## YOUR TASK:
Scan the entries below. List each line with "SetApplyConditionsLastTransitionTime".
++++ RECORDS SHOWN ++++
(* ===== verification/OperatorClient.v ===== *)
(** * The operator client

    [pkg/operator/operatorclient/interfaces.go]: the [OperatorClient] that
    library-go's controllers use on the Kueue resource. *)
From S2P Require Import Prelude GoStd K8s ApiTypes DraHelpers ConfigMap TlsProfile K8sObjects.
From S2P Require Import Effects Monad Cert Finalizer Reconciler Discovery Conditions CachedApply.
From S2P Require Import Cleanup Manage Sync.

(** The data of the client. The methods below get the context and the client
    of the resource as calls. *)
Record KueueClient {Context SharedIndexInformer KueueV1Interface : Type} := {
  kuc_Ctx : Context;
  kuc_SharedInformer : SharedIndexInformer;
  kuc_OperatorClient : KueueV1Interface;
}.
Definition KueueClient_Informer {C I O} (c : @KueueClient C I O) : I := kuc_SharedInformer c.

(** ** Reads and updates *)

Definition kueue_set_OperatorSpec (s : OperatorSpec) (k : Kueue) : Kueue := {|
  ku_ObjectMeta := ku_ObjectMeta k;
  ku_Spec := {| ks_OperatorSpec := s; ks_Config := ks_Config (ku_Spec k) |};
  ku_Status := ku_Status k |}.
Definition kueue_set_OperatorStatus (s : OperatorStatus) (k : Kueue) : Kueue := {|
  ku_ObjectMeta := ku_ObjectMeta k; ku_Spec := ku_Spec k;
  ku_Status := {| kst_OperatorStatus := s |} |}.
Definition kueue_set_ResourceVersion (v : string) (k : Kueue) : Kueue :=
  kueue_set_meta (meta_set_ResourceVersion v (ku_ObjectMeta k)) k.

Section client.
Context `{Env} {S : Type}.

Definition GetOperatorState : M S (OperatorSpec * OperatorStatus * string) :=
  instance ← kueue_get OperatorConfigName;
  mret (ks_OperatorSpec (ku_Spec instance), kst_OperatorStatus (ku_Status instance),
        om_ResourceVersion (ku_ObjectMeta instance)).

Definition GetOperatorStateWithQuorum : M S (OperatorSpec * OperatorStatus * string) :=
  GetOperatorState.

(** Does nothing and reports success. *)
Definition PatchOperatorStatus (patch : json) : M S unit := mret tt.

Definition GetObjectMeta : M S ObjectMeta :=
  instance ← kueue_get OperatorConfigName; mret (ku_ObjectMeta instance).

Definition UpdateOperatorSpec (resourceVersion : string) (spec : OperatorSpec)
    : M S (OperatorSpec * string) :=
  original ← kueue_get OperatorConfigName;
  let copy := kueue_set_OperatorSpec spec (kueue_set_ResourceVersion resourceVersion original) in
  r ← mcall (CKueueUpdate copy);
  ret ← of_sum r;
  mret (ks_OperatorSpec (ku_Spec ret), om_ResourceVersion (ku_ObjectMeta ret)).

Definition UpdateOperatorStatus (resourceVersion : string) (status : OperatorStatus)
    : M S OperatorStatus :=
  original ← kueue_get OperatorConfigName;
  let copy := kueue_set_OperatorStatus status (kueue_set_ResourceVersion resourceVersion original) in
  r ← mcall (CKueueUpdateStatus copy);
  ret ← of_sum r;
  mret (kst_OperatorStatus (ku_Status ret)).

(** ** Server-side apply *)

Definition ApplyOperatorSpec (fieldManager : string) (desiredConfiguration : option json) : M S unit :=
  match desiredConfiguration with
  | None => throw (ErrorString "applyConfiguration must have a value")
  | Some desiredSpec =>
      let desired := {| kac_Name := OperatorConfigName; kac_Spec := Some desiredSpec; kac_Status := None |} in
      let apply :=
        r ← mcall (CKueueApply desired true fieldManager);
        match r with
        | Some err => throw (WrapError ("unable to Apply for operator using fieldManager " +:+
                                        Quote fieldManager +:+ ": ") err)
        | None => mret tt
        end in
      r ← try (kueue_get OperatorConfigName);
      match r with
      | inl err =>
          if IsNotFound err then apply
          else throw (WrapError "unable to get operator configuration: " err)
      | inr instance =>
          match ExtractKueue instance fieldManager with
          | inl err => throw (WrapError "unable to extract operator configuration from spec: " err)
          | inr original => if bool_decide (original = desired) then mret tt else apply
          end
      end
  end.

Definition status_set_Conditions (cs : list OperatorConditionApply) (s : KueueStatusApply)
    : KueueStatusApply :=
  {| ksa_Conditions := cs; ksa_ReadyReplicas := ksa_ReadyReplicas s; ksa_other := ksa_other s |}.

(** The transition times are filled in after the comparison. *)
Definition ApplyOperatorStatus (fieldManager : string) (desiredConfiguration : option KueueStatusApply)
    : M S unit :=
  match desiredConfiguration with
  | None => throw (ErrorString "applyConfiguration must have a value")
  | Some desiredStatus =>
      let desired s := {| kac_Name := OperatorConfigName; kac_Spec := None; kac_Status := Some s |} in
      let apply old :=
        t ← now;
        r ← mcall (CKueueApplyStatus (desired (status_set_Conditions
              (SetApplyConditionsLastTransitionTime t (ksa_Conditions desiredStatus) old)
              desiredStatus)) true fieldManager);
        match r with
        | Some err => throw (WrapError ("unable to ApplyStatus for operator using fieldManager " +:+
                                        Quote fieldManager +:+ ": ") err)
        | None => mret tt
        end in
      r ← try (kueue_get OperatorConfigName);
      match r with
      | inl err =>
          if IsNotFound err then apply []
          else throw (WrapError "unable to get operator configuration: " err)
      | inr instance =>
          match ExtractKueueStatus instance fieldManager with
          | inl err => throw (WrapError "unable to extract operator configuration from status: " err)
          | inr original =>
              if bool_decide (original = desired desiredStatus) then mret tt
              else apply (match kac_Status original with Some st => ksa_Conditions st | None => [] end)
          end
      end
  end.
End client.

(** ** Properties *)

(** Two facts of one answered call after the other, in a completed run. *)
Lemma kueue_get_runs {S B} (f : Kueue → M S B) (s : S) n tr p :
  runs ((kueue_get n ≫= f) s) tr (Some p) →
  ∃ r tr', tr = Ev (CKueueGet n) r :: tr' ∧
    match r with
    | inl e => tr' = [] ∧ p = (s, Err e)
    | inr k => runs (f k s) tr' (Some p)
    end.
Proof.
  intros Hr. apply runs_vis_inv in Hr as (r & tr' & -> & Hr). exists r, tr'. split; [done|].
  destruct r as [e|k]; [|exact Hr]. by apply runs_ret_inv in Hr.
Qed.

(** Updating the operator spec writes the resource that was just read with
    only the operator spec and the caller's resource version changed, so a
    stale version is refused by the server and the configuration cannot be
    lost; the result is what the server returned. *)
Theorem UpdateOperatorSpec_spec {S} rv spec (s s' : S) tr r :
  runs (UpdateOperatorSpec rv spec s) tr (Some (s', r)) →
  s' = s ∧ ((∃ e, tr = [Ev (CKueueGet OperatorConfigName) (inl e)] ∧ r = Err e) ∨
  ∃ original copy a, tr = [Ev (CKueueGet OperatorConfigName) (inr original); Ev (CKueueUpdate copy) a] ∧
    ks_OperatorSpec (ku_Spec copy) = spec ∧ om_ResourceVersion (ku_ObjectMeta copy) = rv ∧
    ks_Config (ku_Spec copy) = ks_Config (ku_Spec original) ∧ ku_Status copy = ku_Status original ∧
    om_Finalizers (ku_ObjectMeta copy) = om_Finalizers (ku_ObjectMeta original) ∧
    match a with
    | inl e => r = Err e
    | inr ret => r = Ok (ks_OperatorSpec (ku_Spec ret), om_ResourceVersion (ku_ObjectMeta ret))
    end).
Proof.
  intros Hr. apply kueue_get_runs in Hr as (a & tr' & -> & Hr). destruct a as [e|original].
  { destruct Hr as [-> [= -> ->]]. split; [done|]. left. by exists e. }
  cbv zeta in Hr. apply runs_vis_inv in Hr as (a & tr2 & -> & Hr).
  assert (tr2 = [] ∧ s' = s ∧ match a with
    | inl e => r = Err e
    | inr ret => r = Ok (ks_OperatorSpec (ku_Spec ret), om_ResourceVersion (ku_ObjectMeta ret)) end)
    as (-> & -> & Ha).
  { destruct a as [e|ret]; apply runs_ret_inv in Hr as [-> [= -> ->]]; done. }
  split; [done|]. right. eexists original, _, a. split; [reflexivity|]. by split_and!.
Qed.

(** The status apply never skips: the comparison comes before the
    transition times are filled in, so as soon as the desired status has a
    condition without a time, while every stored condition has one, every
    successful apply writes the status again, although nothing changed. *)
Theorem ApplyOperatorStatus_never_skips `{Env} {S} fm (status : KueueStatusApply) (s s' : S) tr :
  (∀ instance original st c, ExtractKueueStatus instance fm = inr original →
     kac_Status original = Some st → c ∈ ksa_Conditions st → ca_LastTransitionTime c ≠ None) →
  (∃ c, c ∈ ksa_Conditions status ∧ ca_LastTransitionTime c = None) →
  runs (ApplyOperatorStatus fm (Some status) s) tr (Some (s', Ok tt)) →
  ∃ cfg a, Ev (CKueueApplyStatus cfg true fm) a ∈ tr.
Proof.
  intros Ht (c0 & Hc0 & Hn) Hr.
  assert (Happly : ∀ (old : list OperatorConditionApply) (desired : KueueStatusApply → KueueApply) h,
    wpM (S := S) (λ _ _, True)
      (t ← now;
       r ← mcall (CKueueApplyStatus (desired (status_set_Conditions
             (SetApplyConditionsLastTransitionTime t (ksa_Conditions status) old) status)) true fm);
       match r with
       | Some err => throw (WrapError ("unable to ApplyStatus for operator using fieldManager " +:+
                                       Quote fm +:+ ": ") err)
       | None => mret tt
       end) s h (λ h' _ r, r = Ok tt → ∃ cfg a, Ev (CKueueApplyStatus cfg true fm) a ∈ h')).
  { intros old desired h. unfold now. apply wpM_bind, wpM_call; [done|]. intros t.
    apply wpM_bind, wpM_call; [done|]. intros [e|]; [done|]. intros _. eexists _, _. apply elem_of_last. }
  assert (wpM (λ _ _, True) (ApplyOperatorStatus fm (Some status)) s []
    (λ h' _ r, r = Ok tt → ∃ cfg a, Ev (CKueueApplyStatus cfg true fm) a ∈ h')) as Hwp.
  { unfold ApplyOperatorStatus, kueue_get. cbv zeta.
    apply wpM_bind, wpM_try, (wpM_call_sum _ (CKueueGet _) (λ r, r)); [done|]. intros [e|instance].
    { destruct (IsNotFound e); [|done]. exact (Happly [] (λ st, {| kac_Name := OperatorConfigName;
        kac_Spec := None; kac_Status := Some st |}) _). }
    destruct (ExtractKueueStatus instance fm) as [e|original] eqn:Hx; [done|].
    rewrite bool_decide_false.
    { exact (Happly _ (λ st, {| kac_Name := OperatorConfigName; kac_Spec := None;
        kac_Status := Some st |}) _). }
    intros ->.
    exact (Ht instance _ status c0 Hx eq_refl Hc0 Hn). }
  destruct (wp_runs _ _ _ _ [] _ Hr Hwp) as [_ Hq]. by apply (Hq _ eq_refl).
Qed.

(** ** Concrete instances *)

Lemma UpdateOperatorSpec_spec_witness :
  ∃ tr r, runs (UpdateOperatorSpec "7" (ks_OperatorSpec (ku_Spec (example_kueue []))) tt) tr (Some (tt, r)) ∧
    length tr = 1.
Proof.
  set (e := StatusError StatusReasonNotFound 404 "cluster").
  assert (runs (UpdateOperatorSpec "7" (ks_OperatorSpec (ku_Spec (example_kueue []))) tt)
    [Ev (CKueueGet OperatorConfigName) (inl e)] (Some (tt, Err e))) as Hr.
  { apply (runs_vis (CKueueGet OperatorConfigName) _ (inl e)). apply runs_ret. }
  destruct (UpdateOperatorSpec_spec _ _ _ _ _ _ Hr) as [_ _].
  eexists _, _. split; [exact Hr|reflexivity].
Defined.

Definition example_status : KueueStatusApply := {|
  ksa_Conditions := [condition "Available" "True" "AsExpected" ""]; ksa_ReadyReplicas := None;
  ksa_other := JNull |}.

Lemma ApplyOperatorStatus_never_skips_witness :
  let env := example_env in
  ∃ tr cfg a, runs (ApplyOperatorStatus "m" (Some example_status) tt) tr (Some (tt, Ok tt)) ∧
    Ev (CKueueApplyStatus cfg true "m") a ∈ tr.
Proof.
  cbv zeta.
  destruct (run (example_cluster (example_kueue []) true)
    (@ApplyOperatorStatus example_env unit "m" (Some example_status) tt) 0%Z) as [[tr o] w] eqn:E.
  pose proof (run_runs _ _ _ _ _ _ E) as Hr. vm_compute in E. injection E as <- <- <-.
  edestruct (@ApplyOperatorStatus_never_skips example_env unit "m" example_status tt tt)
    as (cfg & a & Ha); [| |exact Hr|].
  - intros instance original st c [= <-] [=].
  - exists (condition "Available" "True" "AsExpected" ""). split; [constructor|reflexivity].
  - eexists _, cfg, a. split; [exact Hr|exact Ha].
Defined.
++++
## PROBLEM SOLUTION:
              (SetApplyConditionsLastTransitionTime t (ksa_Conditions desiredStatus) old)
             (SetApplyConditionsLastTransitionTime t (ksa_Conditions status) old) status)) true fm);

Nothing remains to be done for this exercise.